Problem: Look below for the line that has "if superlite then NSPV_BRANCHID". Set down the lines from there through the line that has "(** ** The order of the epochs *)", exactly as written.

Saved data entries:
++++++++

(* ===== verification/Upgrades.v ===== *)
(** * Upgrades: the network upgrades of [src/src/consensus/upgrades.cpp]
    The activation heights of a chain are a list, in the order of [Consensus::UpgradeIndex]; [None] is
    a failed assertion. *)
From S2P Require Import Prelude.

(** [Consensus::UpgradeIndex] *)
Abbreviation BASE_SPROUT := 0%nat.
Abbreviation UPGRADE_TESTDUMMY := 1%nat.
Abbreviation UPGRADE_OVERWINTER := 2%nat.
Abbreviation UPGRADE_SAPLING := 3%nat.
Abbreviation UPGRADE_DORMANCY := 4%nat.
Abbreviation MAX_NETWORK_UPGRADES := 5%nat.

Definition NO_ACTIVATION_HEIGHT : Z := -1.

(** The branch identifiers of [NetworkUpgradeInfo]. *)
Definition NetworkUpgradeInfo : list Z := [0; 0x74736554; 0x5ba81b19; 0x76b809bb; 0x64726d6e].
Definition NSPV_BRANCHID : Z := 0x76b809bb.

Inductive UpgradeState := UPGRADE_DISABLED | UPGRADE_PENDING | UPGRADE_ACTIVE.

#[export] Instance UpgradeState_eq : EqDecision UpgradeState.
Proof. solve_decision. Defined.

Section Upgrades.
(** [params.vUpgrades[idx].nActivationHeight] *)
Context (vUpgrades : list Z).

Definition NetworkUpgradeState (nHeight : Z) (idx : nat) : option UpgradeState :=
  if negb (nHeight >=? 0) then None
  else if negb (Nat.ltb idx MAX_NETWORK_UPGRADES) then None
  else
    nActivationHeight ← vUpgrades !! idx;
    Some (if nActivationHeight =? NO_ACTIVATION_HEIGHT then UPGRADE_DISABLED
          else if nHeight >=? nActivationHeight then UPGRADE_ACTIVE else UPGRADE_PENDING).

Definition NetworkUpgradeActive (nHeight : Z) (idx : nat) : option bool :=
  s ← NetworkUpgradeState nHeight idx; Some (bool_decide (s = UPGRADE_ACTIVE)).

(** The loop of [CurrentEpoch] below the index [n]. *)
Fixpoint epoch_below (nHeight : Z) (n : nat) : option nat :=
  match n with
  | O => Some BASE_SPROUT
  | S idx => b ← NetworkUpgradeActive nHeight idx; if (b : bool) then Some idx else epoch_below nHeight idx
  end.
Definition CurrentEpoch (nHeight : Z) : option nat := epoch_below nHeight MAX_NETWORK_UPGRADES.

(** [KOMODO_NSPV_SUPERLITE] is given. *)
Definition CurrentEpochBranchId (superlite : bool) (nHeight : Z) : option Z :=
  if superlite then Some NSPV_BRANCHID else e ← CurrentEpoch nHeight; NetworkUpgradeInfo !! e.

(** The loop of [PrevEpochBranchId] from the entry after [prev]. *)
Fixpoint prev_branch (currentBranchId prev : Z) (rest : list Z) : Z :=
  match rest with
  | [] => 0
  | id :: rest => if currentBranchId =? id then prev else prev_branch currentBranchId id rest
  end.
Definition PrevEpochBranchId (superlite : bool) (currentBranchId : Z) : Z :=
  if superlite then NSPV_BRANCHID else prev_branch currentBranchId 0 (tl NetworkUpgradeInfo).

(** The comparison is of an [int] with a [uint32_t]. *)
Definition IsConsensusBranchId (branchId : Z) : bool := bool_decide (u32 branchId ∈ NetworkUpgradeInfo).

Definition IsActivationHeight (nHeight : Z) (idx : nat) : option bool :=
  if negb (Nat.ltb idx MAX_NETWORK_UPGRADES) then None
  else if Nat.eqb idx BASE_SPROUT then Some false
  else a ← vUpgrades !! idx; Some ((nHeight >=? 0) && (nHeight =? a)).

Definition IsActivationHeightForAnyUpgrade (nHeight : Z) : bool :=
  if nHeight <? 0 then false else existsb (fun a => nHeight =? a) (take 4 (tl vUpgrades)).

(** The loop of [NextEpoch] over [n] indices from [idx]; the inner [None] is [boost::none]. *)
Fixpoint pending_from (nHeight : Z) (idx n : nat) : option (option nat) :=
  match n with
  | O => Some None
  | S n' =>
      s ← NetworkUpgradeState nHeight idx;
      if bool_decide (s = UPGRADE_PENDING) then Some (Some idx) else pending_from nHeight (S idx) n'
  end.
Definition NextEpoch (nHeight : Z) : option (option nat) :=
  if nHeight <? 0 then Some None else pending_from nHeight 1 4.

Definition NextActivationHeight (nHeight : Z) : option (option Z) :=
  e ← NextEpoch nHeight;
  match e with None => Some None | Some idx => a ← vUpgrades !! idx; Some (Some a) end.

(** ** The order of the epochs *)

Lemma upgrade_state h idx : length vUpgrades = MAX_NETWORK_UPGRADES -> 0 <= h -> (idx < 5)%nat -> exists a,
  vUpgrades !! idx = Some a /\
  NetworkUpgradeState h idx =
    Some (if a =? NO_ACTIVATION_HEIGHT then UPGRADE_DISABLED else if a <=? h then UPGRADE_ACTIVE else UPGRADE_PENDING).
Proof.
  intros Hl Hh Hi. unfold NetworkUpgradeState. rewrite !Z.geb_leb. destruct (Z.leb_spec 0 h); [|lia]. cbn [negb].
  destruct (Nat.ltb_spec idx MAX_NETWORK_UPGRADES); [|lia]. cbn [negb].
  destruct (lookup_lt_is_Some_2 vUpgrades idx) as [a E]; [lia|]. exists a. rewrite E. cbn [mbind option_bind].
  by rewrite Z.geb_leb.
Qed.

Lemma upgrade_active h idx : length vUpgrades = MAX_NETWORK_UPGRADES -> 0 <= h -> (idx < 5)%nat -> exists a,
  vUpgrades !! idx = Some a /\ NetworkUpgradeActive h idx = Some (negb (a =? NO_ACTIVATION_HEIGHT) && (a <=? h)).
Proof.
  intros Hl Hh Hi. destruct (upgrade_state h idx Hl Hh Hi) as (a & E & Es). exists a. split; [done|].
  unfold NetworkUpgradeActive. rewrite Es. cbn [mbind option_bind]. by do 2 case_Z.
Qed.

Lemma epoch_below_spec h n : length vUpgrades = MAX_NETWORK_UPGRADES -> 0 <= h -> (n <= 5)%nat -> exists e,
  epoch_below h n = Some e /\
  (e = BASE_SPROUT \/ ((e < n)%nat /\ NetworkUpgradeActive h e = Some true)) /\
  forall i, (e < i < n)%nat -> NetworkUpgradeActive h i = Some false.
Proof.
  intros Hl Hh. induction n as [|idx IH]; intros Hn; cbn [epoch_below].
  - exists BASE_SPROUT. split; [done|]. split; [by left|lia].
  - destruct (upgrade_active h idx Hl Hh ltac:(lia)) as (a & _ & E). rewrite E. cbn [mbind option_bind].
    destruct (negb _ && _) eqn:Eb.
    + exists idx. split; [done|]. split; [right; split; [lia|done]|lia].
    + destruct IH as (e & -> & He & Hi); [lia|]. exists e. split; [done|]. split.
      * destruct He as [?|[? ?]]; [by left|right; split; [lia|done]].
      * intros i Hi'. destruct (decide (i = idx)) as [->|]; [done|apply Hi; lia].
Qed.

Lemma epoch_of h : length vUpgrades = MAX_NETWORK_UPGRADES -> 0 <= h -> exists e,
  CurrentEpoch h = Some e /\ (e < 5)%nat /\
  (e = BASE_SPROUT \/ NetworkUpgradeActive h e = Some true) /\
  forall i, (e < i < 5)%nat -> NetworkUpgradeActive h i = Some false.
Proof.
  intros Hl Hh. unfold CurrentEpoch. destruct (epoch_below_spec h 5 Hl Hh (le_n _)) as (e & -> & He & Hi). exists e.
  split; [done|]. split; [destruct He as [->|[? _]]; lia|]. split; [destruct He as [?|[_ ?]]; auto|done].
Qed.

(** The branch of the epoch before. *)
Lemma prev_branch_id e id : NetworkUpgradeInfo !! e = Some id ->
  Some (PrevEpochBranchId false id) = NetworkUpgradeInfo !! (e - 1)%nat.
Proof. intros H. destruct e as [|[|[|[|[|e]]]]]; [injection H as <-; reflexivity..|done]. Qed.
End Upgrades.

(** The epochs of a chain only move forward, an upgrade once active stays active, and the branch
    that signatures of the previous epoch were made for is the one before the current. *)
Theorem epochs_advance vUpgrades h h' :
  length vUpgrades = MAX_NETWORK_UPGRADES -> 0 <= h <= h' ->
  exists e e' id, CurrentEpoch vUpgrades h = Some e /\ CurrentEpoch vUpgrades h' = Some e' /\ (e <= e')%nat /\
    CurrentEpochBranchId vUpgrades false h = Some id /\
    Some (PrevEpochBranchId false id) = NetworkUpgradeInfo !! (e - 1)%nat /\
    forall i, NetworkUpgradeActive vUpgrades h i = Some true -> NetworkUpgradeActive vUpgrades h' i = Some true.
Proof.
  intros Hl Hh.
  assert (forall i, NetworkUpgradeActive vUpgrades h i = Some true -> NetworkUpgradeActive vUpgrades h' i = Some true) as Hmono.
  { intros i Hi. assert (i < 5)%nat as Hi5.
    { unfold NetworkUpgradeActive, NetworkUpgradeState in Hi. destruct (negb (h >=? 0)); [done|].
      destruct (Nat.ltb_spec i 5); [done|done]. }
    destruct (upgrade_active vUpgrades h i Hl ltac:(lia) Hi5) as (a & Ea & E).
    destruct (upgrade_active vUpgrades h' i Hl ltac:(lia) Hi5) as (a' & Ea' & ->). rewrite Ea in Ea'. injection Ea' as <-.
    rewrite E in Hi. injection Hi as Hi. apply andb_true_iff in Hi as [-> Hi]. propify.
    by destruct (Z.leb_spec a h'); [|lia]. }
  destruct (epoch_of vUpgrades h Hl ltac:(lia)) as (e & Ee & H5 & He & _).
  destruct (epoch_of vUpgrades h' Hl ltac:(lia)) as (e' & Ee' & _ & _ & Hi').
  destruct (lookup_lt_is_Some_2 NetworkUpgradeInfo e) as [id Eid]; [done|].
  exists e, e', id. split; [done|]. split; [done|]. split_and!.
  - destruct He as [->|He]; [lia|]. destruct (decide (e <= e')%nat); [done|].
    specialize (Hi' e ltac:(lia)). apply Hmono in He. congruence.
  - unfold CurrentEpochBranchId. by rewrite Ee.
  - by apply prev_branch_id.
  - exact Hmono.
Qed.

Lemma epochs_advance_witness :
  exists e e' id, CurrentEpoch [0; -1; 500; 1000; 2000] 600 = Some e /\
    CurrentEpoch [0; -1; 500; 1000; 2000] 2000 = Some e' /\ (e <= e')%nat /\
    CurrentEpochBranchId [0; -1; 500; 1000; 2000] false 600 = Some id /\
    Some (PrevEpochBranchId false id) = NetworkUpgradeInfo !! (e - 1)%nat.
Proof.
  destruct (epochs_advance [0; -1; 500; 1000; 2000] 600 2000) as (e & e' & id & H1 & H2 & H3 & H4 & H5 & _); [done|lia|].
  by exists e, e', id.
Defined.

++++++++

Task response:
  if superlite then NSPV_BRANCHID else prev_branch currentBranchId 0 (tl NetworkUpgradeInfo).

(** The comparison is of an [int] with a [uint32_t]. *)
Definition IsConsensusBranchId (branchId : Z) : bool := bool_decide (u32 branchId ∈ NetworkUpgradeInfo).

Definition IsActivationHeight (nHeight : Z) (idx : nat) : option bool :=
  if negb (Nat.ltb idx MAX_NETWORK_UPGRADES) then None
  else if Nat.eqb idx BASE_SPROUT then Some false
  else a ← vUpgrades !! idx; Some ((nHeight >=? 0) && (nHeight =? a)).

Definition IsActivationHeightForAnyUpgrade (nHeight : Z) : bool :=
  if nHeight <? 0 then false else existsb (fun a => nHeight =? a) (take 4 (tl vUpgrades)).

(** The loop of [NextEpoch] over [n] indices from [idx]; the inner [None] is [boost::none]. *)
Fixpoint pending_from (nHeight : Z) (idx n : nat) : option (option nat) :=
  match n with
  | O => Some None
  | S n' =>
      s ← NetworkUpgradeState nHeight idx;
      if bool_decide (s = UPGRADE_PENDING) then Some (Some idx) else pending_from nHeight (S idx) n'
  end.
Definition NextEpoch (nHeight : Z) : option (option nat) :=
  if nHeight <? 0 then Some None else pending_from nHeight 1 4.

Definition NextActivationHeight (nHeight : Z) : option (option Z) :=
  e ← NextEpoch nHeight;
  match e with None => Some None | Some idx => a ← vUpgrades !! idx; Some (Some a) end.

(** ** The order of the epochs *)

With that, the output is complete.